Friday, May 23, 2014

Memorial Day 2014

Since I founded the Free State Foundation in 2006, this is the seventh Memorial Day message I’ve written. You can find links to the others at the end. More than most others, this is a bit more personal.

I want to relate two different stories from two different times – but both in the spirit of honor and remembrance on Memorial Day.

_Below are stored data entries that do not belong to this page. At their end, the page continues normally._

(* ===== verification/Kernel.v ===== *)
(** The kernel's session graph, crates/rill-kernel/src/kernel.rs: the leaves
    (one [Session] each), the container tree over them, and the log of graph
    events.  A leaf is spawned outside the model: the operations that spawn one
    take the session, or the error, that spawning gave. *)
From stdpp Require Import sorting.
From S2P Require Import Prelude Effect Attach Ring Session.

Local Open Scope Z_scope.

(** [SessionId] and [NodeId] are the u64 they wrap. *)
Abbreviation SessionId := Z (only parsing).
Abbreviation NodeId := Z (only parsing).

Inductive GraphEventKind : Type := GSpawn | GAttach | GTerminate | GExit.

#[export] Instance graph_event_kind_eq_dec : EqDecision GraphEventKind.
Proof. solve_decision. Defined.

Record GraphEvent := mkGraphEvent { ge_id : Z; ge_session : SessionId; ge_kind : GraphEventKind }.

#[export] Instance graph_event_eq_dec : EqDecision GraphEvent.
Proof. solve_decision. Defined.

Inductive NodeKind : Type := Workspace | Group | Tab | Split.

#[export] Instance node_kind_eq_dec : EqDecision NodeKind.
Proof. solve_decision. Defined.

Inductive NodeChild : Type :=
| ChNode (n : NodeId)
| ChLeaf (s : SessionId).

#[export] Instance node_child_eq_dec : EqDecision NodeChild.
Proof. solve_decision. Defined.

Record ContainerNode := mkNode { n_kind : NodeKind; n_parent : option NodeId; n_children : list NodeChild }.

#[export] Instance container_node_eta : Eta ContainerNode :=
  fun n => mkNode (n_kind n) (n_parent n) (n_children n).
#[export] Instance container_node_eq_dec : EqDecision ContainerNode.
Proof. solve_decision. Defined.

Record ContainerSnapshot := mkSnapshot {
  cs_id : NodeId; cs_kind : NodeKind; cs_parent : option NodeId; cs_children : list NodeChild
}.

Record LeafLayout := mkLayout {
  ll_id : SessionId; ll_cols : Z; ll_rows : Z; ll_child_pid : Z; ll_cwd : option string
}.

Record Kernel (P : Type) := mkKernel {
  next : Z;
  leaves : gmap Z (Session P);
  kevents : list GraphEvent;
  next_event : Z;
  nodes : gmap Z ContainerNode;
  next_node : Z;
}.
Arguments mkKernel {P}. Arguments next {P}. Arguments leaves {P}. Arguments kevents {P}.
Arguments next_event {P}. Arguments nodes {P}. Arguments next_node {P}.

#[export] Instance kernel_eta {P} : Eta (Kernel P) := fun k =>
  mkKernel (next k) (leaves k) (kevents k) (next_event k) (nodes k) (next_node k).

Definition kernel_new {P} : Kernel P := mkKernel 1 ∅ [] 1 ∅ 1.

(** [x.checked_add(1).unwrap_or(1)] on a u64. *)
Definition next_id (n : Z) : Z := if n =? u64_max then 1 else n + 1.

(** The loop of [allocate_id] and [allocate_node_id]: the first free id from
    [n] on and the counter after it.  [None] is running out of fuel; the number
    of ids taken plus one is enough ([alloc_loop_enough]). *)
Fixpoint alloc_loop {V} (fuel : nat) (m : gmap Z V) (n : Z) : option (Z * Z) :=
  match fuel with
  | O => None
  | S fuel => if bool_decide (m !! n = None) then Some (n, next_id n) else alloc_loop fuel m (next_id n)
  end.
Definition alloc_id {V} (m : gmap Z V) (n : Z) : option (Z * Z) := alloc_loop (S (base.size m)) m n.

Definition is_node (n : NodeId) (c : NodeChild) : bool := bool_decide (c = ChNode n).
Definition drop_child (n : NodeId) (cn : ContainerNode) : ContainerNode :=
  cn <| n_children := List.filter (fun c => negb (is_node n c)) (n_children cn) |>.
Definition push_child (c : NodeChild) (cn : ContainerNode) : ContainerNode :=
  cn <| n_children := n_children cn ++ [c] |>.

Definition child_nodes (cs : list NodeChild) : list NodeId :=
  omap (fun c => match c with ChNode n => Some n | ChLeaf _ => None end) cs.
Definition child_leaves (cs : list NodeChild) : list SessionId :=
  omap (fun c => match c with ChLeaf s => Some s | ChNode _ => None end) cs.

(** The loop of [collect_subtree]: [frontier] is popped from its end, and each
    child is pushed on both lists.  [None] is running out of fuel: the loop of
    the code does not end on a cycle. *)
Fixpoint collect_loop (fuel : nat) (m : gmap Z ContainerNode) (out frontier : list NodeId)
  : option (list NodeId) :=
  match fuel with
  | O => None
  | S fuel =>
      match last frontier with
      | None => Some out
      | Some id =>
          let frontier := take (pred (length frontier)) frontier in
          match m !! id with
          | None => collect_loop fuel m out frontier
          | Some n =>
              let cs := child_nodes (n_children n) in
              collect_loop fuel m (out ++ cs) (frontier ++ cs)
          end
      end
  end.

Section KernelOps.
Context {P : Type} `{!PtyOps P}.
Abbreviation K := (Kernel P).

Definition create_node (kind : NodeKind) (parent : option NodeId) : SE K NodeId := fun k =>
  if match parent with Some p => bool_decide (nodes k !! p = None) | None => false end
  then Some (Err UnknownNode, k)
  else
    '(id, nn) ← alloc_id (nodes k) (next_node k);
    let k := k <| next_node := nn |> in
    let k := k <| nodes := <[id := mkNode kind parent []]> (nodes k) |> in
    match parent with
    | None => Some (Ok id, k)
    | Some p =>
        match nodes k !! p with
        | Some pn => Some (Ok id, k <| nodes := <[p := push_child (ChNode id) pn]> (nodes k) |>)
        | None => Some (Err UnknownNode, k <| nodes := delete id (nodes k) |>)
        end
    end.

Definition attach_leaf (node : NodeId) (leaf : SessionId) : SE K () := fun k =>
  if bool_decide (leaves k !! leaf = None) then Some (Err UnknownSession, k)
  else
    match nodes k !! node with
    | None => Some (Err UnknownNode, k)
    | Some n => Some (Ok (), k <| nodes := <[node := push_child (ChLeaf leaf) n]> (nodes k) |>)
    end.

(** [if let Some(x) = self.nodes.get_mut(&id) { f(x) }] *)
Definition update_node (id : option NodeId) (f : ContainerNode -> ContainerNode)
    (m : gmap Z ContainerNode) : gmap Z ContainerNode :=
  match id with
  | None => m
  | Some id => match m !! id with Some n => <[id := f n]> m | None => m end
  end.

Definition reparent_node (node : NodeId) (new_parent : option NodeId) : SE K () := fun k =>
  if bool_decide (nodes k !! node = None) then Some (Err UnknownNode, k)
  else if match new_parent with
          | Some p => bool_decide (nodes k !! p = None) || (p =? node)
          | None => false
          end
  then Some (Err UnknownNode, k)
  else
    let old_parent := nodes k !! node ≫= n_parent in
    let m := update_node old_parent (drop_child node) (nodes k) in
    let m := update_node new_parent (push_child (ChNode node)) m in
    match m !! node with
    | Some n => Some (Ok (), k <| nodes := <[node := n <| n_parent := new_parent |>]> m |>)
    | None => Some (Err UnknownNode, k <| nodes := m |>)
    end.

Definition collect_subtree (fuel : nat) (root : NodeId) (k : K) : option (result KernelError (list NodeId)) :=
  if bool_decide (nodes k !! root = None) then Some (Err UnknownNode)
  else out ← collect_loop fuel (nodes k) [root] [root]; Some (Ok out).

Definition leaves_in (subtree : list NodeId) (k : K) : list SessionId :=
  subtree ≫= fun id => match nodes k !! id with Some n => child_leaves (n_children n) | None => [] end.

Definition remove_subtree (subtree : list NodeId) (root : NodeId) (k : K) : K :=
  let root_parent := nodes k !! root ≫= n_parent in
  let m := update_node root_parent (drop_child root) (nodes k) in
  k <| nodes := fold_left (fun m id => delete id m) subtree m |>.

(** [self.next_event] saturates. *)
Definition record_event (session : SessionId) (kind : GraphEventKind) (k : K) : K :=
  let id := next_event k in
  let k := k <| next_event := sat_add u64_max (next_event k) 1 |> in
  k <| kevents := kevents k ++ [mkGraphEvent id session kind] |>.

(** Run a session's operation in place; the session keeps what the operation
    left, an error included. *)
Definition on_leaf {A} (id : SessionId) (m : SE (Session P) A) : SE K A := fun k =>
  match leaves k !! id with
  | None => Some (Err UnknownSession, k)
  | Some s =>
      '(r, s) ← m s;
      Some (r, k <| leaves := <[id := s]> (leaves k) |>)
  end.

Definition kernel_terminate (id : SessionId) : SE K () := fun k =>
  match leaves k !! id with
  | None => Some (Err UnknownSession, k)
  | Some s =>
      if terminated s then Some (Ok (), k)
      else
        (_ ← on_leaf id Session.terminate;
         modify (record_event id GTerminate)) k
  end.

Fixpoint terminate_all (ids : list SessionId) : SE K () :=
  match ids with
  | [] => mret ()
  | id :: ids => _ ← kernel_terminate id; terminate_all ids
  end.

Definition close_node (fuel : nat) (node : NodeId) : SE K () := fun k =>
  r ← collect_subtree fuel node k;
  match r with
  | Err e => Some (Err e, k)
  | Ok subtree =>
      (_ ← terminate_all (leaves_in subtree k);
       modify (remove_subtree subtree node)) k
  end.

Definition sorted_keys {V} (m : gmap Z V) : list Z := merge_sort Z.le (map fst (map_to_list m)).

Definition container_snapshot (k : K) : list ContainerSnapshot :=
  omap (fun id => n ← nodes k !! id; Some (mkSnapshot id (n_kind n) (n_parent n) (n_children n)))
    (sorted_keys (nodes k)).

Definition spawn_leaf_with (spawned : result KernelError (Session P)) : SE K SessionId := fun k =>
  match spawned with
  | Err e => Some (Err e, k)
  | Ok session =>
      '(id, n) ← alloc_id (leaves k) (next k);
      let k := k <| next := n |> in
      let k := k <| leaves := <[id := session]> (leaves k) |> in
      Some (Ok id, record_event id GSpawn k)
  end.

Definition reap (now : Z) (id : SessionId) : SE K () :=
  exited ← on_leaf id (_ ← modify (expire_input_lease_if_due now); poll_child);
  if exited : bool then modify (record_event id GExit) else mret ().

Definition is_writer_attach (f : Frame) : bool :=
  match f with Attach _ _ _ false => true | _ => false end.

Definition leaf_attached (id : SessionId) (k : K) : bool :=
  match leaves k !! id with Some s => attached s | None => false end.

Definition kernel_on_frame (now grace : Z) (id : SessionId) (f : Frame) : SE K () := fun k =>
  let was := leaf_attached id k in
  (_ ← on_leaf id (on_frame now grace f);
   now_attached ← gets (leaf_attached id);
   if is_writer_attach f && negb was && (now_attached : bool)
   then modify (record_event id GAttach) else mret ()) k.

Definition kernel_cwd (id : SessionId) : SE K string := on_leaf id Session.cwd.

Definition leaf_layout (id : SessionId) (s : Session P) : option (LeafLayout * Session P) :=
  '(r, s') ← Session.cwd s;
  Some (mkLayout id (cols (size s)) (rows (size s)) (child_pid s)
          (match r with Ok path => Some path | Err _ => None end), s').

Fixpoint layout_loop (ids : list SessionId) (acc : list LeafLayout) (k : K) : option (list LeafLayout * K) :=
  match ids with
  | [] => Some (acc, k)
  | id :: ids =>
      match leaves k !! id with
      | None => layout_loop ids acc k
      | Some s =>
          '(row, s) ← leaf_layout id s;
          layout_loop ids (acc ++ [row]) (k <| leaves := <[id := s]> (leaves k) |>)
      end
  end.

Definition layout_snapshot (k : K) : option (list LeafLayout * K) :=
  layout_loop (sorted_keys (leaves k)) [] k.
End KernelOps.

First. From 1969 – 1975, I served in the U. S. Army Reserve as a medical corpsman. After completing basic training at Fort Polk and medical corpsman training at Fort Sam Houston, aside from two weeks on duty each summer, for five and a half years I spent one weekend a month on duty, first at Womack Army Hospital at Fort Bragg, North Carolina, and then at Walter Reed Army Hospital in D.C. About 75% of this hospital time, especially during the first three years, consisted of cleaning and dressing all manner of wounds suffered by soldiers returning from Vietnam.

I don’t want to suggest, of course, that you need to have had this personal experience to be very troubled by the reported doctored records and delays at the Veterans Administration hospitals. But having personally seen so many soldiers returning from battle maimed, I want to say here, on Memorial Day, that whatever problems exist in the VA hospital system – and they seem serious – need to be fixed, and as quickly as possible. This should not be a partisan issue. It is rather a matter of a nation respecting and honoring the service of its veterans.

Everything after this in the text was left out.